Minichromosome maintenance (MCM) protein 4 as a marker for proliferation and its clinical and clinicopathological significance in non-small cell lung cancer.

Minichromosome maintenance (MCM) proteins 2-7 form a complex essential for the initiation of DNA replication. In the process to screen expression changes related to growth suppression of non-small cell lung cancer (NSCLC) cells by a cJun dominant-negative mutant, we found that reduced expression of MCM4 was correlated with this growth suppression. We determined the relevance of MCM4 in proliferation of NSCLC by downregulating its expression with small-interfering RNA in three NSCLC cell lines.
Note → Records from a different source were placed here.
(* ===== verification/MrFineInv.v ===== *)
(** * MapReduce: invariants of the job in pieces

    The directory of [MrFine] differs from one of [MrSystem] only in files
    whose last creator has not written them completely.  The invariant is that
    of [MrSystem] for a directory in which these files are complete
    ([finv]). *)

From S2P Require Import Prelude MrUtil MrApps MrJson MrGroup MrFiles MrWorker MrJob MrActions MrMaster MrMasterInv.
From S2P Require Import MrSystem MrSystemInv MrFine.

(** ** What is left of a task *)

(** The report at the end of a task. *)
Definition fin (t : MRTask) : Act unit := ACall (mkArgs (TaskID t) TaskStateFinish) (ARet (Returns ())).

(** The files [rem] are to be created and written. *)
Fixpoint g_files (t : MRTask) (rem : list (string * string)) (a : Act unit) : Prop :=
  match rem with
  | [] => a = fin t
  | (name, c) :: rem => exists k k', a = ACreate name k /\ k true = AWrite name 0 c k' /\ g_files t rem (k' true)
  end.

(** The lines [ls] are to be written from position [off] on. *)
Fixpoint g_lines (t : MRTask) (name : string) (off : nat) (ls : list string) (a : Act unit) : Prop :=
  match ls with
  | [] => a = fin t
  | l :: ls => exists k, a = AWrite name off l k /\ g_lines t name (off + String.length l) ls (k true)
  end.

Section Forms.
Context `{GoSort} `{JsonCodec}.

(** The files are to be read, and then [lines] to be printed, provided that
    the pairs read are [all] in some order. *)
Fixpoint g_reads (t : MRTask) (name : string) (all : list KeyValue) (ls : list string)
    (files : list string) (acc : list KeyValue) (a : Act unit) : Prop :=
  match files with
  | [] => exists k, a = ACreate name k /\ (acc ≡ₚ all -> g_lines t name 0 ls (k true))
  | x :: files => exists k, a = ARead x k /\
      forall c kvs, json_decode c = Some kvs -> g_reads t name all ls files (acc ++ kvs) (k (Some c))
  end.

Lemma files_writing t rem a : g_files t rem a -> writing a = None.
Proof. destruct rem as [|[name c] rem]; [by intros ->|]. by intros (k & k' & -> & _). Qed.

Lemma lines_writing t name off ls a :
  g_lines t name off ls a -> writing a = match ls with [] => None | _ => Some name end.
Proof. destruct ls as [|l ls]; [by intros ->|]. by intros (k & -> & _). Qed.

Lemma reads_writing t name all ls files acc a : g_reads t name all ls files acc a -> writing a = None.
Proof. destruct files as [|x files]; by intros (k & -> & _). Qed.

(** *** The tasks have these forms *)

Variable mapf : string -> string -> GoRun (list KeyValue).
Variable reducef : string -> list string -> GoRun string.

Definition report_end (t : MRTask) (err : bool) : Act unit :=
  if err then ACall (mkArgs (TaskID t) TaskStateErr) (ARet Exits)
  else ACall (mkArgs (TaskID t) TaskStateFinish) (mret ()).

Lemma write_act_form t (g : Z -> list KeyValue) (z : list string * bool) (k : nat) : forall idx names,
  g_files t ((fun i => (mid_name (TaskID t) i, json_encode (g i))) <$> seqZ idx (Z.of_nat k))
    ('(_, err) ← act_recovering (mkArgs (TaskID t) TaskStateErr) z
                   (write_act (TaskID t) idx (g <$> seqZ idx (Z.of_nat k)) names); report_end t err).
Proof.
  induction k as [|k IH]; intros idx names; [done|].
  rewrite seqZ_cons by lia. replace (Z.pred (Z.of_nat (S k))) with (Z.of_nat k) by lia.
  cbn [fmap list_fmap g_files write_act]. do 2 eexists. split; [reflexivity|]. split; [reflexivity|].
  rewrite <-Z.add_1_r. apply IH.
Qed.

Lemma map_act_form t content kvs :
  Phase t = MapPhase -> 0 < NReduce t -> mapf (Filename t) content = Returns kvs ->
  exists k, task_act mapf reducef t = ARead (Filename t) k /\ g_files t (map_files t kvs) (k (Some content)).
Proof.
  intros Hp Hn Hm. unfold task_act, doMap_act. rewrite Hp, (proj2 (Z.ltb_ge _ _)) by lia.
  eexists. split; [reflexivity|]. cbn. rewrite Hm. cbn. unfold act_opt. rewrite partition_loop_all by done.
  pose proof (write_act_form t (fun i => bucket (NReduce t) i (sort_ByKey kvs)) ([], false) (Z.to_nat (NReduce t)) 0 []) as Hw.
  rewrite Z2Nat.id in Hw by lia. exact Hw.
Qed.

Variable f : string -> list string -> string.
Hypothesis Hr : forall k vs, reducef k vs = Returns (f k vs).
Hypothesis Hf : forall k vs vs', vs ≡ₚ vs' -> f k vs = f k vs'.

Lemma emit_form t name z g : forall off,
  g_lines t name off (map (fun kvs => line kvs.1 (f kvs.1 kvs.2)) g)
    (err ← act_recovering (mkArgs (TaskID t) TaskStateErr) z (_ ← emit_act reducef g true name off; mret false);
     report_end t err).
Proof.
  induction g as [|[k vs] g IH]; intros off; [done|]. cbn [map g_lines emit_act fst snd]. rewrite Hr.
  eexists. split; [reflexivity|]. apply IH.
Qed.

(** The lines of any sorted arrangement of the pairs. *)
Lemma groups_lines l all :
  StronglySorted key_le l -> l ≡ₚ all -> map (fun kvs => line kvs.1 (f kvs.1 kvs.2)) (groups l) = lines f all.
Proof.
  intros Hs Hp. rewrite groups_sorted by done. rewrite map_map. unfold lines. rewrite (keys_of_perm _ _ Hp).
  apply map_ext. intros k. simpl. by rewrite (Hf _ _ _ (values_of_perm k _ _ Hp)).
Qed.

Lemma read_form t name z all files : forall acc,
  g_reads t name all (lines f all) files acc
    (err ← act_recovering (mkArgs (TaskID t) TaskStateErr) z
       ('(intermediate, err) ← read_act (TaskID t) files acc;
        if (err : bool) then mret true
        else
          let intermediate := sort_ByKey intermediate in
          ACreate name (fun opened =>
            _ ← reduce_act (S (length intermediate)) reducef intermediate opened name 0 0; mret false));
     report_end t err).
Proof.
  induction files as [|x files IH]; intros acc.
  - eexists. split; [reflexivity|]. intros Hp. cbn beta iota. rewrite reduce_act_spec.
    rewrite <-(groups_lines (sort_ByKey acc) all); [apply emit_form|apply sort_ByKey_le|by rewrite sort_ByKey_perm].
  - eexists. split; [reflexivity|]. intros c kvs Hc. cbn. rewrite Hc. apply IH.
Qed.

Lemma reduce_act_form t i :
  Phase t = ReducePhase -> 0 <= i -> Filename t = reduce_pattern i ->
  exists k, task_act mapf reducef t = AGlob (reduce_pattern i) k /\
    forall files all, g_reads t (out_name (Itoa i)) all (lines f all) files [] (k files).
Proof.
  intros Hp Hi Ht. unfold task_act, doReduce_act. rewrite Hp, Ht, last_field_pattern by done.
  eexists. split; [reflexivity|]. intros files all. apply read_form.
Qed.
End Forms.

(** ** Steps outside tasks *)

Section Base.
Context `{GoSort} `{JsonCodec}.
Variable mapf : string -> string -> GoRun (list KeyValue).
Variable reducef : string -> list string -> GoRun string.

Lemma reply_dir p o d s : deliver_reply p o (set_dir d s) = set_dir d (deliver_reply p o s).
Proof. unfold deliver_reply. simpl. destruct (procs s !! p) as [pr|]; [|done]. by destruct (p_pc pr). Qed.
We then immunohistochemically analyzed MCM4 expression in 156 surgically resected NSCLCs to correlate clinicopathologic characteristics. MCM4 downregulation reduced proliferation in two cell lines. MCM4 expression was higher in cancer cells than in adjacent normal bronchial epithelial cells (p<0.001). High MCM4 expression was correlated with male gender, heavy smoking, poorer differentiation and non-adenocarcinoma histology (p<0.001, respectively). High MCM4 expression was also correlated with proliferation markers, Ki-67 and cyclin E expression (p<0.001, respectively). MCM4 expression was not associated with survival. MCM4 may play an essential role in the proliferation of some NSCLC cells. Taken together with higher expression in NSCLCs and its correlation with clinicopathologic characteristics such as non-adenocarcinoma histology, MCM4 may have potential as a therapeutic target in certain population with NSCLCs.